Dietary Requirement of Children
As children begin their school years, they get into a rapid growth phase. During this time, their nutritional requirement is high and can increase with each passing month. Summers are especially tricky as children grow fastest during the summer.
Kids require foods rich in fiber, vitamins, minerals, and carbohydrates. Fruits and vegetables are the best sources of these nutrients. Growing children need at least 2 servings of fruits and 3 servings of vegetables a day. They should also consume 6 servings of bread and cereals to get all the minerals, vitamins, and fiber they need. Children also need their growth fuel, which is mostly comprised of calcium and protein. A lack of either can seriously inhibit their growth. At least 2-3 servings of milk and dairy products are needed to meet their nutritional requirement. Further, to ensure that they are getting the right amounts of minerals like zinc, iron, and other minerals, vitamins, and proteins, one serving of meat, beans, peas, and lentils are mandatory.
Dietary Requirement of Adults
As children grow into adulthood, their nutritional requirement increases, not to fuel their growth, but to just maintain their health. Their routine stays pretty much same as the children when it comes to diet – 2 servings of fruits, 3 servings of vegetables, 6 servings of pieces of bread and cereals, 2-3 servings of milk and dairy products, a serving of meat and its alternatives a day. However, each serving of an adult is much bigger than that of a child’s serving.
By and large, the food habits remain the same, and need not be changed. However, because of the unique lifestyle of adults, some changes to the diet may be warranted. As children move into adulthood, they don’t burn their fat as quickly as before, because of their now sedentary lifestyle.
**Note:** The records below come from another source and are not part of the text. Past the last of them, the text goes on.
(** * Verifiable Completion Contracts (VCC): integrity pass, universal
      validators and the run-until-correct loop

    A shallow embedding of [spec-integrity-and-universal-validators.ts]
    and of the "Run Until Correct" loop of the README, with the properties
    the specification states about them.

    - Contract model, run context, errors and results.
    - 1) The integrity pass [specIntegrityPass] on contracts as values.
    - 2) The default universal validators, over a [Runtime].
    - 3) The registry builder.
    - The loop of the README.
    - [Module Refs]: the integrity pass on contracts as objects of a heap.
    - Sample data, then the properties.

    Conventions of the embedding.
    - A JavaScript [number] is carried as the rational value ([Q]) of
      its double, so comparisons are exact; a quotient is rounded as the
      IEEE 754 binary64 division rounds it ([divide]); NaN and the
      infinities are outside the model.
    - A [string] is a Rocq [string]; the regular-expression engine of the
      runtime is a parameter of the validators that use it.
    - A [Set<string>] is the list of its members in insertion order.
    - An object literal used as a map is the list of its own properties
      in the order of [Object.keys]; an assignment to it and a read from
      it see the members inherited from [Object.prototype] as JavaScript
      does ([setKey], [signalMissing]).
    - An async function that rejects (a [throw]) returns [None] or an
      explicit error constructor.
    - [rule : Record<string, unknown>] is the record of the properties the
      module reads, each at the type the module casts it to. *)

From Stdlib Require Import String Ascii List Bool Arith ZArith QArith Qminmax Qround Qpower Lia Lqa.
From Stdlib Require Import DecimalString.
From Stdlib Require SpecFloat.
Import ListNotations.

Local Open Scope string_scope.
Local Open Scope list_scope.

(** Template-literal concatenation. *)
Notation "a +++ b" := (String.append a b) (at level 60, right associativity).

(** [`${i}`] for an array index. *)
Definition showNat (n : nat) : string := NilEmpty.string_of_uint (Nat.to_uint n).

(** [`${i}`] for the result of [findIndex] ([-1] when nothing is found). *)
Definition showIndex (o : option nat) : string :=
  match o with
  | Some n => showNat n
  | None => "-1"
  end.

(** [xs.join(sep)]. *)
Fixpoint join (sep : string) (xs : list string) : string :=
  match xs with
  | [] => ""
  | [x] => x
  | x :: rest => x +++ sep +++ join sep rest
  end.

(** Truthiness of a string: only [""] is falsy. *)
Definition truthy (s : string) : bool := negb (String.eqb s "").

(** ** [Set<string>] *)

Definition StrSet := list string.

Definition has (s : StrSet) (x : string) : bool := existsb (String.eqb x) s.

Definition add (s : StrSet) (x : string) : StrSet :=
  if has s x then s else s ++ [x].

Definition newSet (xs : list string) : StrSet := fold_left add xs [].

(** [xs.findIndex(p)]. *)
Fixpoint findIndexFrom {A} (p : A -> bool) (i : nat) (xs : list A) : option nat :=
  match xs with
  | [] => None
  | x :: rest => if p x then Some i else findIndexFrom p (S i) rest
  end.

Definition findIndex {A} (p : A -> bool) (xs : list A) : option nat :=
  findIndexFrom p 0 xs.

(** ** Numbers

    The [/] of two numbers is the binary64 division of the Standard
    Library's specification of IEEE 754 ([SpecFloat]), rounding to nearest,
    ties to even.  [divide] is used on integers (counts, and the numerator
    and denominator of a decimal literal such as [0.6]), which a double
    carries exactly below [2^53]. *)

Definition binary64 := SpecFloat.spec_float.

(** The double of an integer. *)
Definition ofZ (z : Z) : binary64 := SpecFloat.binary_normalize 53 1024 z 0 false.

(** The rational value of a finite double; a quotient of two counts, the
    divisor at least 1, is never an infinity or NaN. *)
Definition valueOf (f : binary64) : Q :=
  match f with
  | SpecFloat.S754_finite s m e =>
    inject_Z (if s then Z.neg m else Z.pos m) * Qpower 2 e
  | _ => 0
  end.

(** [x / y] on two integers held as doubles. *)
Definition divide (x y : Z) : Q :=
  valueOf (SpecFloat.SFdiv 53 1024 (ofZ x) (ofZ y)).

(** * Contract model *)

Definition ArtifactId := string.
Definition RoleRef := string.

Inductive Severity := must | should | may.

Inductive EvidenceType := EvAuto | EvAiJudged | EvHuman | EvHybrid.

Inductive CriterionType :=
  | schema | structure | traceability | consistency | rubric
  | constraint | execution | security | provenance | custom.

Definition Severity_eqb (a b : Severity) : bool :=
  match a, b with
  | must, must | should, should | may, may => true
  | _, _ => false
  end.

Definition CriterionType_eqb (a b : CriterionType) : bool :=
  match a, b with
  | schema, schema | structure, structure | traceability, traceability
  | consistency, consistency | rubric, rubric | constraint, constraint
  | execution, execution | security, security | provenance, provenance
  | custom, custom => true
  | _, _ => false
  end.

Definition showType (t : CriterionType) : string :=
  match t with
  | schema => "schema" | structure => "structure"
  | traceability => "traceability" | consistency => "consistency"
  | rubric => "rubric" | constraint => "constraint"
  | execution => "execution" | security => "security"
  | provenance => "provenance" | custom => "custom"
  end.

Record Format := { mediaType : string; uri : string }.

(** [dependsOn] is [None] when the property is absent or not an array (the
    integrity pass repairs it); [description], [qualityLevel] and
    [metadata] are never read and are left out. *)
Record ArtifactSpec := {
  artifactId : ArtifactId;
  kind : string;
  subtype : option string;
  formats : list Format;
  required : bool;
  dependsOn : option (list ArtifactId);
  owners : list RoleRef
}.
(** * CorticalAI: function-call detection, dispatch and stream relay

    A shallow embedding of the orchestration core of CorticalAI and the
    properties proved of it.

    - [src/framework.js], the v1 framework: the [config.functions] object,
      [registerBrowserFunctions], [detectFunctionCall], [executeFunction],
      [validateFunctionArgs], [processOllamaStream] and the [POST /stream]
      route; [mergeWithDefaults], [deepMerge] and [parseNavigationLinks].
    - [src/unnamed/part_000], the v2 framework: [FunctionRegistry] with
      [register], [get], [getAll], the built-in browser functions,
      [registerAPI], [registerCommand], [registerScript] and [registerN8N];
      [registerUserFunctions]; [detectFunctionCall]; [streamLLMResponse]
      and the [POST /api/v1/chat/stream] route; [mergeWithDefaults] and
      [deepMerge]; the [AuthenticationManager].
    - [src/index.js]: [fetchAPI]; [src/examples/duckduck-go/index.js]: the
      [pingHost] function.

    JavaScript strings are sequences of UTF-16 code units; values are a
    JSON-like tree; asynchronous code is written in a state-and-exception
    monad over an explicit world (the processes spawned and the requests
    issued) and, in the routes, the HTTP response. What the environment
    answers (the shell, the network, [JSON.parse], the clock, the random
    bytes, the verification of tokens) is a parameter.

    Not part of this development: the context enhancer, the generation of
    example prompts, the documentation and static routes, the byte-level
    framing of events ([data: ...] lines), socket timeouts, the code that
    runs in the browser. *)

From Stdlib Require Import List NArith ZArith Bool String Ascii Lia.
From Stdlib Require Import DecimalString.
Import ListNotations.

Set Implicit Arguments.
Set Warnings "-register-all".

(* ===================================================================== *)
(** ** JavaScript strings and values *)
(* ===================================================================== *)

Module JS.
(** X21.  On Windows, when scoop is on the search path, the installer of
    [just] runs [scoop install just] and nothing else: choco is neither
    looked up nor started, even when scoop fails, and the installer reports
    success exactly when scoop returned 0. *)
Theorem windows_scoop_excludes_choco (w w' : World) (r : result bool) :
  Py.mem "scoop" (tools (machine w)) = true ->
  InstallJust._auto_install_windows w = (r, w') ->
  (r = Ok true <->
   clean (fst (spawn w ["scoop"; "install"; "just"] (machine w))) = true)
  /\ exists evs, log w' = log w ++ evs
       /\ probed evs = ["scoop"]
       /\ spawned evs = [["scoop"; "install"; "just"]].
Proof.
  intros Hs H.
  unfold InstallJust._auto_install_windows, InstallJust._run_command in H.
  rewrite bind_which, Hs, bind_spawn in H.
  cbn [emit set_machine machine spawn] in H.
  destruct (spawn w ["scoop"; "install"; "just"] (machine w)) as [[c|] m1];
    cbn [fst clean]; unfold ret in H; apply pair_equal_spec in H;
    destruct H as [<- <-]; cbn [log emit set_machine]; rewrite <- !app_assoc.
  - split.
    + split; [intros H; injection H as H; exact H | intros ->; reflexivity].
    + eexists. repeat split.
  - split.
    + split; discriminate.
    + eexists. repeat split.
Qed.

Lemma windows_scoop_excludes_choco_witness :
  Py.mem "scoop" (tools (machine scoop_and_choco_broken)) = true
  /\ Py.mem "choco" (tools (machine scoop_and_choco_broken)) = true
  /\ fst (InstallJust._auto_install_windows scoop_and_choco_broken) = Ok false
  /\ exists evs,
       log (snd (InstallJust._auto_install_windows scoop_and_choco_broken))
       = log scoop_and_choco_broken ++ evs
       /\ probed evs = ["scoop"].
Proof.
  split; [reflexivity|]. split; [reflexivity|]. split; [reflexivity|].
  destruct (windows_scoop_excludes_choco scoop_and_choco_broken
              (snd (InstallJust._auto_install_windows scoop_and_choco_broken))
              (fst (InstallJust._auto_install_windows scoop_and_choco_broken))
              eq_refl)
    as (_ & evs & Hl & Hp & _).
  - vm_compute. reflexivity.
  - exists evs. split; assumption.
Defined.






(** ** The env writer, further *)


(** X23.  Lines 26 to 33 of the env writer never return normally, whatever
    the arguments: they end with the error of [parse_kv], with an error of
    the file system or with a [TypeError].  With a token given they end
    before the output file is written, so the file system is the one they
    started with. *)
Theorem env_writer_never_returns (args : MakeEnv.Namespace) (w : World) :
  (exists e, fst (MakeEnv.main_body args w) = Raise e)
  /\ (MakeEnv.given (MakeEnv.github_pat args) = true ->
      machine (snd (MakeEnv.main_body args w)) = machine w).
Proof.
  unfold MakeEnv.main_body, MakeEnv.lift, call_None, raise, ret.
  unfold bind at 1.
  destruct (MakeEnv.parse_kv (MakeEnv.pairs args)) as [kvs|e].
  - unfold bind at 1.
    destruct (MakeEnv.given (MakeEnv.github_pat args)).
    + unfold bind. cbn [fst snd]. eauto.
    + unfold bind at 1.
      destruct (write_text _ _ w) as [[[]|e] w1]; cbn [fst snd];
        [|split; [eauto | discriminate]].
      unfold bind. rewrite ensure_gitignore_same.
      destruct (RunDocker.r_ensure_gitignore_entry _ w1) as [[[]|e] w2];
        cbn [fst snd]; (split; [eauto | discriminate]).
  - cbn [fst snd]. eauto.
Qed.

Lemma env_writer_never_returns_witness :
  let args := MakeEnv.mkNamespace (Some "T") ".env" ["A=1"] in
  MakeEnv.given (MakeEnv.github_pat args) = true
  /\ machine (snd (MakeEnv.main_body args bare)) = machine bare.
Proof.
  intros args. split; [reflexivity|].
  exact (proj2 (env_writer_never_returns args bare) eq_refl).
Defined.



(** ** A new env file *)



(** ** A run that ends well *)

Lemma bind_ok {A B : Type} (m : M A) (k : A -> M B) (w w' : World) (b : B) :
  bind m k w = (Ok b, w') ->
  exists a w1, m w = (Ok a, w1) /\ k a w1 = (Ok b, w').
Proof.
  unfold bind. destruct (m w) as [[a|e] w1]; [eauto | discriminate].
Qed.

Lemma r_run_command_ok (cmd : list string) (w w' : World) :
  RunDocker.r_run_command cmd w = (Ok tt, w') ->
  log w' = log w ++ [EvPrint ("+ " +:+ Py.join " " cmd);
                     EvSpawn cmd (Exited 0)].
Proof.
  unfold RunDocker.r_run_command, subprocess_run, print, raise, bind.
  cbn [emit set_machine machine system answers log spawn].
  intros H.
  destruct (spawn w cmd (machine w)) as [[c|] m'];
    [destruct (c =? 0) eqn:Ec|]; try discriminate.
  apply pair_equal_spec in H. destruct H as [_ <-].
  apply Z.eqb_eq in Ec. subst c.
  cbn [log emit set_machine]. rewrite <- app_assoc. reflexivity.
Qed.

(** X26.  The runner returns normally only when the last thing it did was
    to start [docker compose --file C --env-file E up], with [C] and [E] the
    two paths as [pathlib] prints them, and that command returned 0; the
    compose file then existed at the start. *)
Theorem r_main_ok_means_up_returned_0 (argv : RunDocker.cli) (w w' : World) :
  let args := RunDocker.runner_args argv in
  let C := PathLib.Path (RunDocker.compose_file args) in
  let E := PathLib.Path (RunDocker.env_file args) in
  let up := ["docker"; "compose"; "--file"; C; "--env-file"; E; "up"] in
  RunDocker.r_main argv w = (Ok tt, w') ->
  is_Some (files (machine w) !! C)
  /\ exists evs, log w' = evs ++ [EvSpawn up (Exited 0)].
Proof.
  intros args C E up H.
  unfold RunDocker.r_main, RunDocker.r_parse_runner_args in H.
  apply bind_ok in H. destruct H as (a & w1 & Ha & H).
  unfold ret in Ha. injection Ha as <- <-. fold args C E in H.
  apply bind_ok in H. destruct H as (e & w1 & He & H).
  unfold exists_ in He. injection He as <- <-.
  match type of H with
  | (if negb ?b then _ else _) _ = _ => destruct b eqn:Hc
  end; cbn [negb] in H.
  - apply bool_decide_eq_true_1 in Hc. split; [exact Hc|].
    apply bind_ok in H. destruct H as ([] & w2 & _ & H).
    apply bind_ok in H. destruct H as ([] & w3 & _ & H).
    unfold RunDocker.r_run_docker_compose in H.
    apply bind_ok in H. destruct H as ([] & w4 & _ & H).
    apply r_run_command_ok in H.
    eexists. rewrite H.
    change [EvPrint ("+ " +:+ Py.join " " (RunDocker.base_cmd C E ++ ["up"]));
            EvSpawn (RunDocker.base_cmd C E ++ ["up"]) (Exited 0)]
      with ([EvPrint ("+ " +:+ Py.join " " up)] ++ [EvSpawn up (Exited 0)]).
    rewrite app_assoc. reflexivity.
  - apply bind_ok in H. destruct H as ([] & w2 & _ & H). discriminate H.
Qed.

Lemma r_main_ok_means_up_returned_0_witness :
  let argv := RunDocker.mkCli None (Some "./compose.yml") true in
  let w' := snd (RunDocker.r_main argv ready) in
  RunDocker.r_main argv ready = (Ok tt, w')
  /\ exists evs,
       log w' = evs ++ [EvSpawn ["docker"; "compose"; "--file"; "compose.yml";
                                 "--env-file"; ".env"; "up"] (Exited 0)].
Proof.
  intros argv w'.
  assert (H : RunDocker.r_main argv ready = (Ok tt, w'))
    by (vm_compute; reflexivity).
  split; [exact H|].
  exact (proj2 (r_main_ok_means_up_returned_0 argv ready w' H)).
Defined.
Lemma trig_index j inc :
  - 2 ^ 63 <= j * inc < 2 ^ 63 ->
  size_t_index (0 + to_size_t (j * to_size_t inc + 0 * 0)) = j * inc.
Proof.
  intros Hr. unfold size_t_index, to_size_t.
  rewrite Z.mul_0_l, Z.add_0_r, Z.add_0_l, Z.mod_mod by lia.
  rewrite Z.mul_mod_idemp_r by lia.
  fold (to_size_t (j * inc)). fold (size_t_index (j * inc)).
  now apply size_t_index_id.
Qed.

Section VectorInitFacts.
Context {T G : Type} `{Scalar T}.
Implicit Types (rand_gen : G -> T * G) (l : list (Z * T)) (g : G) (m : mem T).

Local Abbreviation addrs s := (map fst (fst s)).

Ltac log_step :=
  let i := fresh "i" in
  let l := fresh "l" in
  let g := fresh "g" in
  let v := fresh "v" in
  let g' := fresh "g'" in
  intros i [l g] _; cbn [fst snd];
  repeat match goal with
         | |- context [let '(_, _) := ?r ?g0 in _] => destruct (r g0) as [v g']
         | |- context [if ?b then _ else _] => destruct b
         end;
  cbn [fst snd]; unfold log_write; rewrite map_app; reflexivity.

Lemma init_vector_addresses rand_gen x N incx l g :
  addrs (hipblas_init_vector log_write rand_gen x N incx (l, g))
  = map fst l ++ map (fun j => x + element_offset N incx j)
                     (zseq 0 (Z.to_nat N)).
Proof.
  unfold hipblas_init_vector.
  rewrite (for_lt_addresses (fun s : list (Z * T) * G => addrs s)
             (fun j => (if incx <? 0 then x - (N - 1) * incx else x)
                       + j * incx)).
  - cbn [fst]. rewrite Z.sub_0_r. f_equal. apply map_ext.
    intros j. apply element_offset_address.
  - log_step.
Qed.

Lemma init_vector_alternating_sign_addresses rand_gen x N incx l g :
  addrs (hipblas_init_vector_alternating_sign log_write rand_gen x N incx
           (l, g))
  = map fst l ++ map (fun j => x + element_offset N incx j)
                     (zseq 0 (Z.to_nat N)).
Proof.
  unfold hipblas_init_vector_alternating_sign.
  rewrite (for_lt_addresses (fun s : list (Z * T) * G => addrs s)
             (fun j => (if incx <? 0 then x - (N - 1) * incx else x)
                       + j * incx)).
  - cbn [fst]. rewrite Z.sub_0_r. f_equal. apply map_ext.
    intros j. apply element_offset_address.
  - intros i [l' g'] _. cbn [fst snd].
    destruct (rand_gen g') as [v g'']. cbn [fst].
    unfold log_write. now rewrite map_app.
Qed.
Therefore, slight changes such as low-fat meat instead of regular meat may be incorporated into the diet. Similarly, fruits and bread, which are rich in carbohydrates can be replaced with equal proportions of vegetables and cereals for a balanced diet.
Dietary Requirements of Elders Above 60 Years
As we grow older, our body begins to deteriorate. A lot of dietary care needs to be observed just to repair the increasingly deteriorating body. Lots of protein is required by the body, both as an energy source and to repair the body tissues. 2 servings of lean meat (fish, chicken, lean red meat, etc.) and meat alternatives (nuts, seeds, legumes, eggs, etc.) supply the body’s requirement for protein. Further, bone diseases are a common problem in old age. To keep them at bay, at least 3 servings of calcium-rich foods like milk, yogurt, tofu, almonds, etc. are essential. Moreover, calcium absorption in the body is controlled by Vitamin D, which can be obtained from oily fish, dairy products, lean meat, and eggs, apart from the sunlight. Finally, it is the turn of the brain. To maintain good brain health, at least 1 serving of Vitamin B12-rich foods like chicken, fish, eggs, lean meat, and dairy products is a must.
A balanced diet has an amazingly positive impact on our general health. However, if you are suffering from any conditions, some foods may have to be avoided. Contact your physician to learn about substitutes, to ensure that you are getting your complete daily nutrition.